Ложился обычно на мою постель - в кабинете не заснешь: кругом навалены пирамиды толстых книг, рукописи, - одну подушку под ухо, другую - на ухо. Поспал полчаса и опять готов действовать. Это я для чего рассказываю? Для нас с Володей Жорес был как бы образцом: без мелочных условностей, мешающих общению, очень простой, а в то же время - глубокий, серьезный, и очень отзывчивый человек. Он обладал удивительным качеством, которого, пожалуй, я не встречала больше ни у кого: умел быть на равных с любым, независимо от возраста и положения. Придешь, бывало, домой, а он на кухне с детворой общается - и с большим удовольствием. Не с позиций "взрослого", а с искренним живым интересом. Оттого его все любили.

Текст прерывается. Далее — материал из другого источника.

(** The window of the given size when its [eventBuffer] holds the given
    elements. *)
Definition windowHolding (size : Z) (eventBuffer : list PipelineElement) : BuildingBlock :=
  {| env := list PipelineElement; captured := eventBuffer;
     invoke := invoke (fixedEventWindow size) |}.

(** A sum block that throws an error on its first call and sums afterwards;
    it stands for a failing block in the examples.  [pending] tells whether
    the failure is still to come. *)
Definition failingOnce (pending : bool) : BuildingBlock :=
  {| env := bool; captured := pending;
     invoke := fun pending element =>
       if pending then (false, [], Throw "sum failed"%string)
       else (false, [], Return (foldSum_apply element)) |}.

(** [block'] is the closure [block] with other captured variables. *)
Definition same_closure (block block' : BuildingBlock) : Prop :=
  exists captured' : env block,
    block' = {| env := env block; captured := captured'; invoke := invoke block |}.

(** The reads [getMedianOfValues] makes in its sorted array: none for a
    number, which is returned before the array is built. *)
Definition median_reads (element : PipelineElement) : list (option float) :=
  match element with
  | Scalar _ => []
  | Batch _ =>
      let values := Array_sort (fun x y => x - y)%float (getFlatValues element) in
      map (Array_get values) (median_indices (Z.of_nat (List.length values)))
  end.

Definition in_bounds (read : option float) : bool :=
  match read with
  | Some _ => true
  | None => false
  end.

(** Whether a block's result is an element, not [null]. *)
Definition passed (result : option PipelineElement) : bool :=
  match result with
  | Some _ => true
  | None => false
  end.

Definition is_empty {A : Type} (l : list A) : bool :=
  match l with
  | [] => true
  | _ :: _ => false
  end.

(** ** Observations used by the further properties *)

(** The [eventBuffer] of a window after the successive calls on [elements],
    from the buffer given. *)
Definition eventBufferAfter (size : Z) (eventBuffer elements : list PipelineElement)
  : list PipelineElement :=
  fold_left (fun eventBuffer element => fst (fixedEventWindow_apply size eventBuffer element))
            elements eventBuffer.
(** The two [try] blocks that every [main] holds: zone lookup, then
    parsing and conversion of both bounds. [zones] is [pytz.timezone]
    ([None] for [UnknownTimeZoneError]) and [strptime] is
    [datetime.strptime(_, '%Y-%m-%d %H:%M')] ([None] for [ValueError]). *)
Definition resolve_window
    (zones : string -> option tzinfo) (strptime : string -> option naive)
    (timezone start stop : string) : outcome window :=
  match zones timezone with
  | None => Exited 1
  | Some tz =>
      match strptime start with
      | None => Exited 1
      | Some start_time_naive =>
          match strptime stop with
          | None => Exited 1
          | Some end_time_naive =>
              match to_utc tz start_time_naive with
              | inr e => except_ValueError e
              | inl t0 =>
                  match to_utc tz end_time_naive with
                  | inr e => except_ValueError e
                  | inl t1 => Returned {| start_time := t0; end_time := t1 |}
                  end
              end
          end
      end
  end.

(** *** A concrete zone table and parser, for running the model

    [pytz.utc] and fixed-offset zones, and the parser restricted to the
    canonical sixteen-character form [YYYY-MM-DD HH:MM]. *)

Definition fixed_zone (utcoffset : Z) : tzinfo :=
  {| localize := fun _ => inl utcoffset |}.

Definition sample_zones (name : string) : option tzinfo :=
  if String.eqb name "UTC" then Some (fixed_zone 0)
  else if String.eqb name "Etc/GMT-2" then Some (fixed_zone 7200)
  else None.

Definition digit_value (c : ascii) : option Z :=
  let n := Z.of_nat (nat_of_ascii c) in
  if (48 <=? n)%Z && (n <=? 57)%Z then Some (n - 48) else None.

Fixpoint number_of (acc : Z) (cs : list ascii) : option Z :=
  match cs with
  | [] => Some acc
  | c :: rest =>
      match digit_value c with
      | Some d => number_of (acc * 10 + d) rest
      | None => None
      end
  end.

Definition canonical_strptime (s : string) : option naive :=
  match list_ascii_of_string s with
  | [y1; y2; y3; y4; d1; m1; m2; d2; a1; a2; sp; h1; h2; col; n1; n2] =>
      if (Ascii.eqb d1 "-" && Ascii.eqb d2 "-" && Ascii.eqb sp " " && Ascii.eqb col ":")%char
      then
        match number_of 0 [y1; y2; y3; y4], number_of 0 [m1; m2],
              number_of 0 [a1; a2], number_of 0 [h1; h2], number_of 0 [n1; n2] with
        | Some y, Some m, Some d, Some h, Some mi =>
            if (1 <=? y)%Z && (1 <=? m)%Z && (m <=? 12)%Z && (1 <=? d)%Z
               && (d <=? days_in_month y m)%Z && (h <=? 23)%Z && (mi <=? 59)%Z
            then Some {| year := y; month := m; day := d; hour := h; minute := mi |}
            else None
        | _, _, _, _, _ => None
        end
      else None
  | _ => None
  end.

Недаром, когда уезжал в Лондон, на перроне собралась целая толпа - и не только друзья, сослуживцы-биологи, но и рабочие, уборщицы... Всем он был нужен. Все горевали, чувствовали, что расстаемся очень надолго.
Между прочим, именно он надоумил Володю послать письмо издателям, когда "Междуна-родная книга" дала ему, так сказать, "от ворот поворот". Он и потом следил за перепиской Дудинцева с заграничными издателями. И после смерти Володи Жорес и Рита, его жена, остаются нашими друзьями.